** INFORMATION SHOWN follows **

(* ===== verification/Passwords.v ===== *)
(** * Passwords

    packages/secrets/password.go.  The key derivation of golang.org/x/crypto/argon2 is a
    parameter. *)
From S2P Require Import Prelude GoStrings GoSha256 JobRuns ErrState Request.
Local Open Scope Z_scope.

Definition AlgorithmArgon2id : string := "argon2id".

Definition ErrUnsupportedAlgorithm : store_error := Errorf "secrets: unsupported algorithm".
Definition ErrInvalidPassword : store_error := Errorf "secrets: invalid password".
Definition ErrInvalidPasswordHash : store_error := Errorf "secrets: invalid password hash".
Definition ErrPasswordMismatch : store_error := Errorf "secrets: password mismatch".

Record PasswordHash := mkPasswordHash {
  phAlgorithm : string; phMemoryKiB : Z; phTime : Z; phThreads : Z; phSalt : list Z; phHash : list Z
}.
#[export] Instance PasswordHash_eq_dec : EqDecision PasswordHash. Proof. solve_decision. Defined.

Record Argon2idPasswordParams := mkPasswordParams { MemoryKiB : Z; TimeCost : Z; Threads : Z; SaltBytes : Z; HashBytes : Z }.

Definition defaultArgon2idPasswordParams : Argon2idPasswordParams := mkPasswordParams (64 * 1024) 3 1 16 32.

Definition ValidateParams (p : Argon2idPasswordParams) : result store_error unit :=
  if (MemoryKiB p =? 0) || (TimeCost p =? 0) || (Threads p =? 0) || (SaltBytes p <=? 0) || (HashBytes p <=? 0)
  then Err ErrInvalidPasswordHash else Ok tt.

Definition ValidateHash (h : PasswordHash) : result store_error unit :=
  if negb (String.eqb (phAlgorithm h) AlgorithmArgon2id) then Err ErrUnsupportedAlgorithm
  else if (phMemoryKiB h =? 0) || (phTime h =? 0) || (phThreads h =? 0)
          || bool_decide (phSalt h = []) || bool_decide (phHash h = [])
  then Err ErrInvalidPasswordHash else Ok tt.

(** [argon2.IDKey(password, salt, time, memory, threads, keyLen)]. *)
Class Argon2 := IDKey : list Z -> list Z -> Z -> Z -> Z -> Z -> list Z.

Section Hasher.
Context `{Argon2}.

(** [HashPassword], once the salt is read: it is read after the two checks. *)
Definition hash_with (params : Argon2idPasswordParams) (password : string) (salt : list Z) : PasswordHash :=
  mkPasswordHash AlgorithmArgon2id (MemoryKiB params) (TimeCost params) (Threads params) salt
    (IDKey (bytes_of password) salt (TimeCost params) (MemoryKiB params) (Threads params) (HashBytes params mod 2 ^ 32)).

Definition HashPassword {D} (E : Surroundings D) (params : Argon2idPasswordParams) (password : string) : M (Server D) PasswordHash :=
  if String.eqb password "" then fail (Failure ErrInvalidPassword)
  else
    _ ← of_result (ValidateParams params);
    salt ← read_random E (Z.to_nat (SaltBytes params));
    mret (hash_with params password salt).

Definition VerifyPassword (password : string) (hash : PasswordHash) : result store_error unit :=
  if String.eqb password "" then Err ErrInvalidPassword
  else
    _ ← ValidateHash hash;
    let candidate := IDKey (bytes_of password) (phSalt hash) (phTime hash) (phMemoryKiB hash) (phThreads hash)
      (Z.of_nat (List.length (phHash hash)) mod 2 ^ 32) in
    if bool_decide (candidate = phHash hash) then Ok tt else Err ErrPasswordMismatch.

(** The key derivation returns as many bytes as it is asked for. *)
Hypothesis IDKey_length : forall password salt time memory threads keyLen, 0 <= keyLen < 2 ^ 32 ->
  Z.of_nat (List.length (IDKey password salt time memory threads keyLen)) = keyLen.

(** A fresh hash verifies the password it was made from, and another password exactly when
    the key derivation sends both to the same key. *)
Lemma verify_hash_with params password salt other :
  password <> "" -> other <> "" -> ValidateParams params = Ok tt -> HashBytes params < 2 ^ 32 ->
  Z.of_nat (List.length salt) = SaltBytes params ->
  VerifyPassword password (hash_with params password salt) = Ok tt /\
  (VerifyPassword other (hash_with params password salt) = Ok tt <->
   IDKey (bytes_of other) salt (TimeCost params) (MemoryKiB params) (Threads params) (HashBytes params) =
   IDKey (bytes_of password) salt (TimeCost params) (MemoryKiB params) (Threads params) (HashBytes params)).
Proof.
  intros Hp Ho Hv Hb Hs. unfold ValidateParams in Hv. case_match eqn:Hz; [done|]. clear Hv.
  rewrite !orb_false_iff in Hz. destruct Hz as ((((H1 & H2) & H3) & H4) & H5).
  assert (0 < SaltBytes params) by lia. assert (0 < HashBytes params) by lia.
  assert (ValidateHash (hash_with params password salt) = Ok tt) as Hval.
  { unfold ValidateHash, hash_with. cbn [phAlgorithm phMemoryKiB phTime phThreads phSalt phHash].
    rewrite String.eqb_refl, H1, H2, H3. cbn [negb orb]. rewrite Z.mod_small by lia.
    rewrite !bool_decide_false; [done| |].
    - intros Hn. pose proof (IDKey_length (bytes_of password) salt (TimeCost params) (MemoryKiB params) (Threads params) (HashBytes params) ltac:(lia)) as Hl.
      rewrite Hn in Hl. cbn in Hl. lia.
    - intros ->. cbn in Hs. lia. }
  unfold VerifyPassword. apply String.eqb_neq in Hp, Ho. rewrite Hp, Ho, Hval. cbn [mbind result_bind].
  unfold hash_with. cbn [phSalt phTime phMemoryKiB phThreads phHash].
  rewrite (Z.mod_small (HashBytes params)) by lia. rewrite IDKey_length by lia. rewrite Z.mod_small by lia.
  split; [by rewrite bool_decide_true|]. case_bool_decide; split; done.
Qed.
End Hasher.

** End of INFORMATION SHOWN **

_WHAT YOU SHOULD DO_
The complete set of entries is to be restated word for word.

_SOLUTION BELOW_
(* ===== verification/Passwords.v ===== *)
(** * Passwords

    packages/secrets/password.go.  The key derivation of golang.org/x/crypto/argon2 is a
    parameter. *)
From S2P Require Import Prelude GoStrings GoSha256 JobRuns ErrState Request.
Local Open Scope Z_scope.

Definition AlgorithmArgon2id : string := "argon2id".

Definition ErrUnsupportedAlgorithm : store_error := Errorf "secrets: unsupported algorithm".
Definition ErrInvalidPassword : store_error := Errorf "secrets: invalid password".
Definition ErrInvalidPasswordHash : store_error := Errorf "secrets: invalid password hash".
Definition ErrPasswordMismatch : store_error := Errorf "secrets: password mismatch".

Record PasswordHash := mkPasswordHash {
  phAlgorithm : string; phMemoryKiB : Z; phTime : Z; phThreads : Z; phSalt : list Z; phHash : list Z
}.
#[export] Instance PasswordHash_eq_dec : EqDecision PasswordHash. Proof. solve_decision. Defined.

Record Argon2idPasswordParams := mkPasswordParams { MemoryKiB : Z; TimeCost : Z; Threads : Z; SaltBytes : Z; HashBytes : Z }.

Definition defaultArgon2idPasswordParams : Argon2idPasswordParams := mkPasswordParams (64 * 1024) 3 1 16 32.

Definition ValidateParams (p : Argon2idPasswordParams) : result store_error unit :=
  if (MemoryKiB p =? 0) || (TimeCost p =? 0) || (Threads p =? 0) || (SaltBytes p <=? 0) || (HashBytes p <=? 0)
  then Err ErrInvalidPasswordHash else Ok tt.

Definition ValidateHash (h : PasswordHash) : result store_error unit :=
  if negb (String.eqb (phAlgorithm h) AlgorithmArgon2id) then Err ErrUnsupportedAlgorithm
  else if (phMemoryKiB h =? 0) || (phTime h =? 0) || (phThreads h =? 0)
          || bool_decide (phSalt h = []) || bool_decide (phHash h = [])
  then Err ErrInvalidPasswordHash else Ok tt.

(** [argon2.IDKey(password, salt, time, memory, threads, keyLen)]. *)
Class Argon2 := IDKey : list Z -> list Z -> Z -> Z -> Z -> Z -> list Z.

Section Hasher.
Context `{Argon2}.

(** [HashPassword], once the salt is read: it is read after the two checks. *)
Definition hash_with (params : Argon2idPasswordParams) (password : string) (salt : list Z) : PasswordHash :=
  mkPasswordHash AlgorithmArgon2id (MemoryKiB params) (TimeCost params) (Threads params) salt
    (IDKey (bytes_of password) salt (TimeCost params) (MemoryKiB params) (Threads params) (HashBytes params mod 2 ^ 32)).

Definition HashPassword {D} (E : Surroundings D) (params : Argon2idPasswordParams) (password : string) : M (Server D) PasswordHash :=
  if String.eqb password "" then fail (Failure ErrInvalidPassword)
  else
    _ ← of_result (ValidateParams params);
    salt ← read_random E (Z.to_nat (SaltBytes params));
    mret (hash_with params password salt).

Definition VerifyPassword (password : string) (hash : PasswordHash) : result store_error unit :=
  if String.eqb password "" then Err ErrInvalidPassword
  else
    _ ← ValidateHash hash;
    let candidate := IDKey (bytes_of password) (phSalt hash) (phTime hash) (phMemoryKiB hash) (phThreads hash)
      (Z.of_nat (List.length (phHash hash)) mod 2 ^ 32) in
    if bool_decide (candidate = phHash hash) then Ok tt else Err ErrPasswordMismatch.

(** The key derivation returns as many bytes as it is asked for. *)
Hypothesis IDKey_length : forall password salt time memory threads keyLen, 0 <= keyLen < 2 ^ 32 ->
  Z.of_nat (List.length (IDKey password salt time memory threads keyLen)) = keyLen.

(** A fresh hash verifies the password it was made from, and another password exactly when
    the key derivation sends both to the same key. *)
Lemma verify_hash_with params password salt other :
  password <> "" -> other <> "" -> ValidateParams params = Ok tt -> HashBytes params < 2 ^ 32 ->
  Z.of_nat (List.length salt) = SaltBytes params ->
  VerifyPassword password (hash_with params password salt) = Ok tt /\
  (VerifyPassword other (hash_with params password salt) = Ok tt <->
   IDKey (bytes_of other) salt (TimeCost params) (MemoryKiB params) (Threads params) (HashBytes params) =
   IDKey (bytes_of password) salt (TimeCost params) (MemoryKiB params) (Threads params) (HashBytes params)).
Proof.
  intros Hp Ho Hv Hb Hs. unfold ValidateParams in Hv. case_match eqn:Hz; [done|]. clear Hv.
  rewrite !orb_false_iff in Hz. destruct Hz as ((((H1 & H2) & H3) & H4) & H5).
  assert (0 < SaltBytes params) by lia. assert (0 < HashBytes params) by lia.
  assert (ValidateHash (hash_with params password salt) = Ok tt) as Hval.
  { unfold ValidateHash, hash_with. cbn [phAlgorithm phMemoryKiB phTime phThreads phSalt phHash].
    rewrite String.eqb_refl, H1, H2, H3. cbn [negb orb]. rewrite Z.mod_small by lia.
    rewrite !bool_decide_false; [done| |].
    - intros Hn. pose proof (IDKey_length (bytes_of password) salt (TimeCost params) (MemoryKiB params) (Threads params) (HashBytes params) ltac:(lia)) as Hl.
      rewrite Hn in Hl. cbn in Hl. lia.
    - intros ->. cbn in Hs. lia. }
  unfold VerifyPassword. apply String.eqb_neq in Hp, Ho. rewrite Hp, Ho, Hval. cbn [mbind result_bind].
  unfold hash_with. cbn [phSalt phTime phMemoryKiB phThreads phHash].
  rewrite (Z.mod_small (HashBytes params)) by lia. rewrite IDKey_length by lia. rewrite Z.mod_small by lia.
  split; [by rewrite bool_decide_true|]. case_bool_decide; split; done.
Qed.
End Hasher.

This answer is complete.